I once asked legendary healthcare publisher and speaker Chuck Lauer who the most inspiring figure he met in healthcare was. He answered Eddie Eckenhoff. It’s easy to see why.
Eckenhoff is founder and president of the National Rehabilitation Hospital (NRH) in Washington, D.C. A paraplegic since a 1963 auto accident, Eckenhoff is at the forefront of efforts to enhance the quality of care provided to patients undergoing rehabilitation. He led the creation of the New Value Process, a loyalty program that draws inspiration from Disney’s model customer relations efforts. By creating a culture of excellence at the NRH, Eckenhoff and his team members are cutting the average length of stay, making the rehabilitation process seamless for patients and their families and delivering optimal outcomes at discharge.
Consider this: The average length of stay in a rehabilitation hospital has changed from as long as four months to an average of 30 days. A lot of activity is now packed into that short time period, including three to 4 ½ hours of intensive therapy every day. Within 24 hours of arrival, the patient’s team – including the physician, rehab nurse, physical therapist, occupational therapist, speech/language pathologist when needed, rehabilitation engineer and neuropsychologist – is in place and a discharge date established.
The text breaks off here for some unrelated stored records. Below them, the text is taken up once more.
Lemma find_char_run gif conn lo hi s e n c t w :
  cached gif conn lo hi s e → c ∈ service_chars s →
  service_start_handle (BA5C_handle_data (profile t)) s = lo →
  service_end_handle (BA5C_handle_data (profile t)) s = hi →
  ∃ w', find_char gif conn s n c (t, w) = Ok ((), (set_handles (set_char_handle c (el_char_handle (e c))) t, w')) ∧
    trace w' = trace w ++ (if bool_decide (c = data_char s) then
      [esp_ble_gattc_register_for_notify gif (remote_bda (profile t)) (el_char_handle (e c))] else []).
Proof.
  intros Hcache Hc Hlo Hhi. destruct (Hcache w) as (st & n0 & _ & _ & _ & Hq). destruct (Hq c Hc) as [Hp Hq'].
  destruct (Hq' n) as (m & l & E & Hm). unfold find_char, handles, query, var, gets, mbind at 1 2, M_bind at 1 2.
  cbn [fst snd]. rewrite Hlo, Hhi, E. rewrite (proj2 (Z.leb_gt m 0)) by done. cbn [orb negb ESP_GATT_OK Z.eqb].
  unfold mbind at 1, M_bind at 1, lift. cbn [first]. unfold needed in Hp.
  destruct (bool_decide (c = data_char s)).
  - rewrite (proj2 (Z.eqb_neq _ _)) by done. unfold mbind, M_bind, upd, modify, req. cbn [fst].
    set (r := esp_ble_gattc_register_for_notify _ _ _). pose proof (request_trace r w) as Et.
    change (remote_bda (profile (set_handles (set_char_handle c (el_char_handle (e c))) t)))
      with (remote_bda (profile t)) in *. exists (request r w).2. split; [|exact Et]. fold r. by destruct (request r w).
  - rewrite (proj2 (Z.eqb_neq _ _)) by done. exists w. rewrite app_nil_r. done.
Qed.

Lemma find_chars_run gif conn lo hi s e n l t w :
  cached gif conn lo hi s e → (∀ c, c ∈ l → c ∈ service_chars s) →
  service_start_handle (BA5C_handle_data (profile t)) s = lo →
  service_end_handle (BA5C_handle_data (profile t)) s = hi →
  ∃ t' w', find_chars gif conn s n l (t, w) = Ok ((), (t', w')) ∧
    trace w' = trace w ++ concat (map (λ c, if bool_decide (c = data_char s) then
      [esp_ble_gattc_register_for_notify gif (remote_bda (profile t)) (el_char_handle (e c))] else []) l) ∧
    ∀ c, char_handle (BA5C_handle_data (profile t')) c =
      if bool_decide (c ∈ l) then el_char_handle (e c) else char_handle (BA5C_handle_data (profile t)) c.
Proof.
  intros Hcache. revert t w. induction l as [|c l IH]; intros t w Hl Hlo Hhi; cbn [find_chars map concat].
  { exists t, w. rewrite app_nil_r. do 2 (split; [done|]). intros c.
    rewrite bool_decide_false by apply not_elem_of_nil. done. }
  destruct (find_char_run gif conn lo hi s e n c t w Hcache ltac:(apply Hl; set_solver) Hlo Hhi) as (w1 & E1 & T1).
  set (t1 := set_handles (set_char_handle c (el_char_handle (e c))) t) in *.
  destruct (IH t1 w1 ltac:(intros; apply Hl; set_solver) Hlo Hhi) as (t' & w' & E & T & Hh).
  exists t', w'. unfold mbind, M_bind. rewrite E1. split; [exact E|]. split.
  - rewrite T, T1, <- app_assoc. done.
  - intros x. rewrite Hh. destruct (decide (x ∈ l)) as [Hx|Hx].
    { by rewrite !bool_decide_true by set_solver. }
    rewrite (bool_decide_false (x ∈ l)) by done. unfold t1. cbn.
    destruct (decide (x = c)) as [->|Hne].
    + rewrite fn_lookup_insert, bool_decide_true by set_solver. done.
    + rewrite fn_lookup_insert_ne by done. rewrite bool_decide_false; [done|]. by intros [->|?]%elem_of_cons.
Qed.

(** A service is discovered: once the stack has reported one of the three
    services and the search is complete, the client holds the handles of exactly
    the characteristics of that service, and has asked for notifications of its
    data characteristic and for nothing else. *)
Theorem service_discovered (s : sensor) (gif conn lo hi : Z) (e : characteristic → char_elem) (t : Bt) (w : B) :
  gif = gattc_if (profile t) → cached gif conn lo hi s e →
  ∃ t' w', run_events [Gattc (ESP_GATTC_SEARCH_RES_EVT lo hi (service_uuid s)) gif;
                       Gattc (ESP_GATTC_SEARCH_CMPL_EVT ESP_GATT_OK conn) gif] (t, w) = Ok ((), (t', w')) ∧
    (∀ c, char_handle (BA5C_handle_data (profile t')) c =
       if bool_decide (c ∈ service_chars s) then el_char_handle (e c)
       else char_handle (BA5C_handle_data (profile t)) c) ∧
    trace w' = trace w ++
      [esp_ble_gattc_register_for_notify gif (remote_bda (profile t)) (el_char_handle (e (data_char s)))].
Proof.
  intros Hg Hcache. set (t1 := set_handles (set_found s lo hi) t).
  assert (E1 : bt_step (Gattc (ESP_GATTC_SEARCH_RES_EVT lo hi (service_uuid s)) gif) (t, w) = Ok ((), (t1, w))).
  { cbn [bt_step]. unfold esp_gattc_cb. cbv zeta. unfold mbind at 1, M_bind at 1, var, gets. cbn [fst].
    rewrite <- Hg, Z.eqb_refl, orb_true_r. by destruct s. }
  destruct (Hcache w) as (st & n & Ec & Hn & Hm & _).
  destruct (find_chars_run gif conn lo hi s e n (service_chars s) t1 w Hcache ltac:(done)) as (t' & w' & E & T & Hh).
  { unfold t1. cbn. by rewrite fn_lookup_insert. } { unfold t1. cbn. by rewrite fn_lookup_insert. }
  exists t', w'. split; [|split; [exact Hh|]].
  - cbn [run_events]. unfold mbind at 1, M_bind at 1. rewrite E1. unfold mbind at 1, M_bind at 1. cbn [bt_step].
    unfold esp_gattc_cb. cbv zeta. unfold mbind at 1, M_bind at 1, var at 1, gets at 1. cbn [fst].
    change (gattc_if (profile t1)) with (gattc_if (profile t)). rewrite <- Hg, Z.eqb_refl, orb_true_r.
    cbn [gattc_profile_BA5C_event_handler ESP_GATT_OK Z.eqb negb].
    assert (Es : search_complete gif conn s (t1, w) = Ok ((), (t', w'))).
    { assert (Hlo : service_start_handle (BA5C_handle_data (profile t1)) s = lo) by (cbn; by rewrite fn_lookup_insert).
      assert (Hhi : service_end_handle (BA5C_handle_data (profile t1)) s = hi) by (cbn; by rewrite fn_lookup_insert).
      unfold search_complete, handles, query, var, gets, mbind, M_bind. cbn [fst snd].
      rewrite Hlo, Hhi, Ec. rewrite (proj2 (Z.leb_gt n 0)) by done. cbn [snd]. rewrite Hm. exact E. }
    unfold mbind at 1, M_bind at 1, handles, var, gets. cbn [fst].
    destruct s; cbn [t1 set_handles set_profile profile BA5C_handle_data set_found get_service];
      repeat (match goal with |- context [bool_decide ?P] =>
                let b := eval vm_compute in (bool_decide P) in change (bool_decide P) with b end);
      cbn iota; by rewrite Es.
  - rewrite T. by destruct s.
Qed.
End Discovery.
That is the culture of patient care he has created.
In a recent interview for the Alter+Care Podcasts on Healthcare, Edward Eckenhoff says that a patient arriving at the NRH likely will have been assured by the staff of the acute-care hospital that “everything will be fine”. The rehabilitation hospital staff’s job is to break the reality to the patient from day one by assuring the patient that they will teach him to live with reasonable independence and functionality – especially when a spinal injury is involved.
Since opening in 1986, the NRH has grown into the NRH Medical Rehabilitation Network, which operates in 34 locations, and serves thousands of patients with disabilities ranging from spinal cord injuries to traumatic brain injury, stroke, arthritis, amputation and other neurological and orthopedic conditions. Recognized as one of “America’s Best Hospitals” by U.S. News & World Report, the NRH has more than 1,500 staff members, including over 200 physicians.